Page MenuHomePhabricator

[VPlan] Add VPDerivedIVRecipe, use for VPScalarIVStepsRecipe.
ClosedPublic

Authored by fhahn on Sep 13 2022, 1:20 AM.

Details

Summary

This patch splits off the logic to transform the canonical IV to a
a value for an induction with a different start and step. This
transformation only needs to be done once (independent of VF/UF) and
enables sinking of VPScalarIVStepsRecipe as follow-up.

Diff Detail

Event Timeline

There are a very large number of changes, so older changes are hidden. Show Older Changes
fhahn added a comment.Sun, Nov 6, 4:49 PM

Address latest comments, thanks!

llvm/lib/Transforms/Vectorize/LoopVectorize.cpp
9550

nit: can also rename this original emitTransformedIndex() - emitDerivedIndex()

Done!

TODO: have emitTransformedIndex() also take care of casting its 2nd "Index" parameter to Ty instead of asserting it's the same as that of its 4th "Step" parameter?

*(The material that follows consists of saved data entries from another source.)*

(* ===== verification/ShareBehind.v ===== *)
(** * Share groups: a position behind the log

    A share group reads from its own start offset, which nothing moves when
    retention or DeleteRecords moves the start of the log.  A group whose position
    is behind is refused by the store at every fetch; so is a new group on a log
    that does not start at 0. *)

From stdpp Require Import gmap sorting strings.
From S2P Require Import Prelude Errors Records RecordIter Compaction Cleaner Acl Group Pmeta Store Offsets Txn Config Topics Table TableSpec TableRead TableRun Fetch FetchSpec Share ShareSpec ShareHandlers ShareServe.

#[local] Open Scope Z_scope.

(** Nothing is handed out of the partition, whose position is [s]. *)
Definition idle (k : SharePartition) (s : Z) (d : Shares) : Prop := rows_of k d = ∅ ∧ start_offset k d = s.

Section Idle.

Variables (k : SharePartition) (s : Z).

Lemma idle_update k' m a b sel f d : idle k s d → idle k s (update_held k' m a b sel f d).2.
Proof using Type.
  intros [Hr Hs]. unfold update_held. cbn [snd]. split; [| by rewrite start_set_rows].
  rewrite rows_set. case_decide as E; [| done]. subst k'. rewrite Hr. apply map_eq. intros o. by rewrite map_lookup_imap, lookup_empty.
Qed.

Lemma idle_advance k' d : idle k s d → idle k s (advance_start_offset k' d).
Proof using Type.
  intros [Hr Hs]. destruct (decide (k' = k)) as [->|Hne].
  - split.
    + apply map_eq. intros o. rewrite advance_rows, Hr. case_decide; by rewrite lookup_empty.
    + destruct (advance_start k d) as (Hle & Hall & _). rewrite Hs in *. apply Z.le_antisymm; [| done].
      apply Z.nlt_ge. intros Hlt. destruct (Hall s) as (r & Hrow & _); [lia |]. by rewrite Hr, lookup_empty in Hrow.
  - destruct (advance_other k' d k) as [E1 E2]; [done |]. unfold idle. by rewrite E1, E2.
Qed.

Lemma idle_ack_one now lock k' m o kind d : idle k s d → idle k s (ack_one now lock k' m o kind d).2.
Proof using Type.
  intros Hd. assert (Hu : ∀ sel f, idle k s (update_held k' m o o sel f d).2) by (intros; by apply idle_update).
  destruct kind; cbn [ack_one snd]; unfold set_state; apply Hu.
Qed.

Lemma idle_ack_each now lock k' m first last types : ∀ i d,
  idle k s d → idle k s (ack_each now lock k' m first last i types d).2.
Proof using Type.
  induction types as [|kind ts IH]; intros i d Hd; cbn [ack_each]; [done |]. destruct (last <? _); [done |].
  apply bind_state_ok; [by apply idle_ack_one | intros; by apply IH].
Qed.

Lemma idle_acknowledge now lock k' m first last types d : idle k s d → idle k s (acknowledge now lock k' m first last types d).2.
Proof using Type.
  intros Hd. unfold acknowledge. destruct (last <? first); [done |].
  assert (Heach : idle k s ((ack_each now lock k' m first last 0 types;;; (λ d, (Ok tt, advance_start_offset k' d))) d).2).
  { apply bind_state_ok; [by apply idle_ack_each | intros; by apply idle_advance]. }
  destruct types as [|kind [|]]; [exact Heach | | exact Heach]. destruct (first <? last); [| exact Heach].
  apply bind_state_ok; [| intros; by apply idle_advance].
  rewrite ack_range_state. unfold range_update. destruct kind; by apply idle_update.
Qed.

Lemma idle_ack_batches now lock version k' m bs d : idle k s d → idle k s (ack_batches now lock version k' m bs d).2.
Proof using Type.
  unfold ack_batches. intros Hd. assert (Hall : ∀ acc, idle k s acc.2 → idle k s (foldl (ack_batch now lock version k' m) acc bs).2);
    [| by apply (Hall (_, d))].
  clear Hd d. induction bs as [|b bs IH]; intros [code d] Hd; cbn [foldl]; [done |]. apply IH. unfold ack_batch.
  destruct (decode_acks (ab_types b) version) as [acks|]; [| done].
  pose proof (idle_acknowledge now lock k' m (ab_first b) (ab_last b) acks d Hd) as H1.
  by destruct (acknowledge now lock k' m (ab_first b) (ab_last b) acks d) as [[]].
Qed.

Lemma idle_acquire now lock k' m from upto limit d : k' ≠ k → idle k s d → idle k s (acquire now lock k' m from upto limit d).2.
Proof using Type.
  intros Hne Hd. unfold acquire. destruct (_ <=? _); [done |]. destruct (_ =? 0); [done |].
  destruct (hand_out _ _ _ _ _) as [out rows']. cbn [snd]. apply idle_advance. destruct Hd as [Hr Hs].
  split; [by rewrite rows_set_ne | by rewrite start_set_rows].
Qed.

Lemma idle_release_all g m d : idle k s d → idle k s (release_all g m d).
Proof using Type.
  intros [Hr Hs]. split; [| done]. rewrite rows_release_all, Hr. unfold hand_back_rows. rewrite fmap_empty. by case_decide.
Qed.

(** ** The requests of members *)

Context {L : Type}.
Variables (entry_size : Z) (open_decoder : Z → bytes → result BatchError (bytes * option BatchError)) (ongoing : Z → bool).
#[local] Instance reader : LogReader Table := table_reader entry_size open_decoder ongoing.
Variables (size : Z) (t : Table) (part : TPart) (row : PartitionRow).
Hypothesis Hok : table_ok size t.
Hypothesis Hpart : tb_parts t !! k.2 = Some part.
Hypothesis Hrow : partitions (tb_meta t) !! k.2 = Some row.
Hypothesis Hbehind : s < pt_log_start row.

Lemma behind_refused now lock m limit cap d : idle k s d → acquire_and_read now lock t k m limit cap d = (Err OffsetOutOfRange, d).
Proof using Hok Hpart Hrow Hbehind.
  intros [_ Hs]. unfold acquire_and_read. cbn [reader_high_watermark read reader table_reader]. unfold table_high_watermark. rewrite Hpart, Hs.
  pose proof (tk_start _ _ Hok k.2 part row Hpart Hrow). rewrite (proj2 (Z.leb_gt _ _)) by lia.
  destruct (table_read_spec size ongoing t k.2 part s cap ReadUncommitted Hok Hpart) as (start & Es & Hspec).
  unfold log_start_offset in Es. rewrite Hrow in Es. injection Es as <-.
  destruct (table_read _ _ _ _ _ _) as [sl|e]; [destruct Hspec as [? _]; lia |]. by destruct Hspec as [-> _].
Qed.

Lemma idle_partition now lock acls who version g m resolved st p :
  idle k s st.2 → idle k s (share_partition now lock t acls who version g m resolved st p).2.2.
Proof using Hok Hpart Hrow Hbehind.
  destruct st as [rest d]. cbn [snd]. intros Hd. unfold share_partition. destruct resolved as [[tid name]|]; [| done]. destruct (negb _); [done |].
  set (k' := (g, (tid, spt_index p))). pose proof (idle_ack_batches now lock version k' m (spt_acks p) d Hd) as H1.
  destruct (ack_batches now lock version k' m (spt_acks p) d) as [code d1]. cbn [snd] in *. destruct (_ || _); [done |].
  set (cap := Z.min _ _). destruct (decide (k' = k)) as [->|Hne]; [by rewrite behind_refused |].
  unfold acquire_and_read. destruct (reader_high_watermark _ t) as [hwm|]; [| done]. destruct (hwm <=? _); [done |].
  destruct (read _ _ _ _ t) as [sl|]; [| done]. destruct (fs_next sl <=? _); [done |].
  pose proof (idle_acquire now lock k' m (start_offset k' d1) (fs_next sl - 1) (lf_budget rest) d1 Hne H1) as H2.
  by destruct (acquire now lock k' m _ _ _ d1) as [[|]].
Qed.

Lemma idle_map_state {A B X} (P : X → Prop) (f : X → A → B * X) l : ∀ x, P x → (∀ x a, P x → P (f x a).2) → P (map_state f x l).2.
Proof using Type. intros x Hx Hf. apply (map_state_rel (λ x y, P x → P y)); auto. Qed.

Lemma idle_share_fetch now lock (w : World L) acls who req version d :
  idle k s d → idle k s (share_fetch now lock w t acls who req version d).2.
Proof using Hok Hpart Hrow Hbehind.
  intros Hd. unfold share_fetch. destruct (_ || _); [done |]. destruct (check _ _ _ _ _); [| done]. destruct (check_admin_len _ _); [| done].
  destruct (_ <? 0); [by apply idle_release_all |]. destruct (negb _); [done |]. destruct (_ && negb _); [done |].
  set (topics := if _ && _ then _ else _). set (st := mk_left _ _). set (d1 := set_smembers _ d). set (f := share_topic _ _ _ _ _ _ _ _ _).
  pose proof (idle_map_state (λ x : Left * Shares, idle k s x.2) f topics (st, d1) Hd) as Hm.
  destruct (map_state f (st, d1) topics) as [rs [st' d2]]. cbn [snd] in *. apply Hm. intros x tp Hx. subst f. unfold share_topic.
  set (f := share_partition _ _ _ _ _ _ _ _ _).
  pose proof (idle_map_state (λ x : Left * Shares, idle k s x.2) f (stp_parts tp) x Hx) as Hp.
  destruct (map_state f x (stp_parts tp)) as [ds x']. cbn [snd] in *. apply Hp. intros. by apply idle_partition.
Qed.

Lemma idle_share_acknowledge now lock (w : World L) acls who g m epoch topics version d :
  idle k s d → idle k s (share_acknowledge now lock w acls who g m epoch topics version d).2.
Proof using Type.
  intros Hd. unfold share_acknowledge. destruct (check _ _ _ _ _); [| done]. destruct (check_admin_len _ _); [| done].
  set (d1 := if _ <? 0 then _ else _). assert (H1 : idle k s d1) by (subst d1; destruct (_ <? 0); [by apply idle_release_all | done]).
  set (f := λ d t, _). pose proof (idle_map_state (idle k s) f topics d1 H1) as Hm. destruct (map_state f d1 topics). cbn [snd] in *.
  apply Hm. intros d0 tp Hd0. subst f. cbn beta. set (f := λ d p, _).
  pose proof (idle_map_state (idle k s) f (stp_parts tp) d0 Hd0) as Hp. destruct (map_state f d0 (stp_parts tp)). cbn [snd] in *.
  apply Hp. intros d2 p Hd2. subst f. cbn beta. destruct (topic_by_uuid _ _) as [[tid name]|]; [| done].
  pose proof (idle_ack_batches now lock version (default ""%string g, (tid, spt_index p)) (default ""%string m) (spt_acks p) d2 Hd2) as Ha.
  by destruct (ack_batches now lock version _ _ _ d2).
Qed.

Lemma idle_heartbeat now fresh_id (w : World L) acls who req d : idle k s d → idle k s (heartbeat now fresh_id w acls who req d).2.
Proof using Type.
  intros Hd. unfold heartbeat. destruct (check_bounds _); [| done]. destruct (check _ _ _ _ _); [| done]. destruct (negb (forallb _ _)); [done |].
  destruct (_ <? 0); [by apply (idle_release_all _ _ d Hd) |]. destruct (_ && negb _); [done |].
  unfold ensure_member. destruct (clashes w _); [done |]. cbn [snd]. by destruct (member_is_known _ _ _).
Qed.

End Idle.

(** What members may ask for, of this log, whoever they are and whenever. *)
Inductive member_request {L} (reader : LogReader Table) (t : Table) : Shares → Shares → Prop :=
| ask_heartbeat now fresh_id (w : World L) acls who req d : member_request reader t d (heartbeat now fresh_id w acls who req d).2
| ask_fetch now lock (w : World L) acls who req version d : member_request reader t d (share_fetch now lock w t acls who req version d).2
| ask_acknowledge now lock (w : World L) acls who g m epoch topics version d :
    member_request reader t d (share_acknowledge now lock w acls who g m epoch topics version d).2.

(** A share group whose position is behind the start of the log is stuck: with
    nothing of the partition handed out, every attempt to read for it fails, for every
    member, limit and time, and no sequence of heartbeats, fetches and
    acknowledgements changes that, although the log has records.  A new group on a log
    that does not start at offset 0 is in that state. *)
Theorem share_group_behind_log {L} entry_size open_decoder ongoing size t part row k s d d' :
  table_ok size t → tb_parts t !! k.2 = Some part → partitions (tb_meta t) !! k.2 = Some row → s < pt_log_start row →
  let reader := table_reader entry_size open_decoder ongoing in
  idle k s d → rtc (member_request (L := L) reader t) d d' →
  idle k s d' ∧ ∀ now lock m limit cap, acquire_and_read now lock t k m limit cap d' = (Err OffsetOutOfRange, d').
Proof.
  intros Hok Hp Hr Hlt reader Hd Hs. assert (Hi : idle k s d').
  { induction Hs as [|d d1 d' Hst _ IH]; [done |]. apply IH. destruct Hst.
    - by apply idle_heartbeat.
    - by eapply idle_share_fetch.
    - by apply idle_share_acknowledge. }
  split; [done |]. intros. by eapply behind_refused.
Qed.

Lemma trimmed_ok : table_ok 2 trimmed.
Proof. apply (table_step_ok sum_crc 2 sample_table); [done | apply run_truncate | apply sample_table_ok]. Qed.

Lemma share_group_behind_log_witness :
  let reader := table_reader 64 no_decoder (λ _, true) in
  log_start_offset (1, 0) (tb_meta trimmed) = Ok 1 ∧ is_ok (table_read (λ _, true) (1, 0) 1 1000 ReadUncommitted trimmed) = true ∧
  acquire_and_read 5 30000 trimmed queue "a" 10 1000 no_shares = (Err OffsetOutOfRange, no_shares).
Proof.
  intros reader. split; [vm_compute; reflexivity |]. split; [vm_compute; reflexivity |].
  refine (proj2 (share_group_behind_log (L := unit) 64 no_decoder (λ _, true) 2 trimmed (default (mk_tpart 0 ∅ ∅) (tb_parts trimmed !! (1, 0)))
    (mk_partition 1 0 0) queue 0 no_shares no_shares _ _ _ _ _ (rtc_refl _ _)) 5 30000 "a"%string 10 1000).
  - exact trimmed_ok.
  - vm_compute. reflexivity.
  - vm_compute. reflexivity.
  - reflexivity.
  - split; vm_compute; reflexivity.
Defined.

It looks like this is only needed for the use here and not the other uses, so it seems simpler to keep to code here?

9571

Thanks, updated to keep adding the step to VPScalarIVStepsRecipe as well.

9579

at the moment, a derived IV recipe is created if only a truncate is needed, but the derived IV will only be truncated at the end, so it uses the wide step whereas for the steps recipe we need the truncated step.

I think to unify this we would have to compute the derived IV with truncated steps, but that would be a bigger, unrelated change,

llvm/lib/Transforms/Vectorize/VPlan.cpp
667

added, thanks

llvm/lib/Transforms/Vectorize/VPlanRecipes.cpp
1061

updated, thanks!

llvm/lib/Transforms/Vectorize/VPlanTransforms.cpp
400–401

done, thanks!

404

Updated, thanks! I kept the type as VPVale as this requires using getDef just once.

407

done, thanks!

410

done, thanks!

413

the patch has not landed yet (D136068)

llvm/lib/Transforms/Vectorize/VPlanValue.h
103

done thanks!

366

done thanks!

llvm/test/Transforms/LoopVectorize/interleave-and-scalarize-only.ll
73–75

I guess that's because they are boolean values and the IR get printed as boolean literals by the IR printer. Do you think this is something that should be changed?

Ayal added a comment.Tue, Nov 15, 2:03 PM

pong :-)

llvm/lib/Transforms/Vectorize/LoopVectorize.cpp
9543

VPScalarIVStepsRecipe::getCanonicalIV() presumably retrieves the same Recipe/VPValue as does the enclosing VPlan->getCanonicalIV()?

Yes we could also use VPlan->getCanonicalIV(), but it might be easier to follow if modeled explicitly?

Modeling the canonical IV as an explicit operand is fine. In fact, it then seems irrelevant if its Canonical or not - can simply refer to it as getBasicIV() or getIV()? (When there's a need to call isCanonical() then the CanonicalIV is needed, but that is the case in optimizeInductions() rather than here in DerivedIV.)

Would be good to explain somewhere all the IV recipes together: those representing a single scalar (canonical or not) across VF&UF, a single vector per part, a single scalar per lane.

Good idea, I'll see about that separately.

Found a good place?

9550

TODO: have emitTransformedIndex() also take care of casting its 2nd "Index" parameter to Ty instead of asserting it's the same as that of its 4th "Step" parameter?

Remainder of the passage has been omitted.